[[ Information shown, beginning ]]

(** [CronExpr::parse]. *)
Definition parse (s : string) : result CronExpr CronParseError :=
  match split_whitespace s with
  | [f0; f1; f2; f3; f4] =>
      let? (minute, _) := parse_field f0 0 59 in
      let? (hour, _) := parse_field f1 0 23 in
      let? (dom, dom_star) := parse_field f2 1 31 in
      let? (month, _) := parse_field f3 1 12 in
      let dow_src := replace_byte "7" "0" f4 in
      let? (dow, dow_star) := parse_field dow_src 0 6 in
      Ok (mkCronExpr minute (wrap 32 hour) (wrap 32 dom) (wrap 16 month) (wrap 8 dow)
            dom_star dow_star)
  | fields => Err (FieldCount (Z.of_nat (length fields)) s)
  end.

(** [mask & (1 << i) != 0]. *)
Definition hit (mask i : Z) : bool := negb (Z.land mask (Z.shiftl 1 i) =? 0)%Z.

(** [CronExpr::matches]. *)
Definition matches (c : CronExpr) (epoch_secs : Z) : bool :=
  let minutes := epoch_secs / 60 in
  let mi := minutes mod 60 in
  let ho := (minutes / 60) mod 24 in
  let days := minutes / 60 / 24 in
  let '(_y, mo, day, wd) := civil days in
  if negb (hit (minute c) mi) then false
  else if negb (hit (hour c) ho) then false
  else if negb (hit (month c) mo) then false
  else
    let dom_hit := hit (dom c) day in
    let dow_hit := hit (dow c) wd in
    match dom_star c, dow_star c with
    | true, true => true
    | false, true => dom_hit
    | true, false => dow_hit
    | false, false => dom_hit || dow_hit
    end.

(** ** The calendar *)

Definition leap (y : Z) : bool :=
  ((y mod 4 =? 0) && negb (y mod 100 =? 0) || (y mod 400 =? 0))%Z.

[[ Information shown, end ]]

» **Your goal**
The line containing "let mi := minutes mod 60 in" and all lines after it, through the end of the entries above, are to be returned exactly and alone.

» **Response box**
  let mi := minutes mod 60 in
  let ho := (minutes / 60) mod 24 in
  let days := minutes / 60 / 24 in
  let '(_y, mo, day, wd) := civil days in
  if negb (hit (minute c) mi) then false
  else if negb (hit (hour c) ho) then false
  else if negb (hit (month c) mo) then false
  else
    let dom_hit := hit (dom c) day in
    let dow_hit := hit (dow c) wd in
    match dom_star c, dow_star c with
    | true, true => true
    | false, true => dom_hit
    | true, false => dow_hit
    | false, false => dom_hit || dow_hit
    end.

(** ** The calendar *)

Definition leap (y : Z) : bool :=
  ((y mod 4 =? 0) && negb (y mod 100 =? 0) || (y mod 400 =? 0))%Z.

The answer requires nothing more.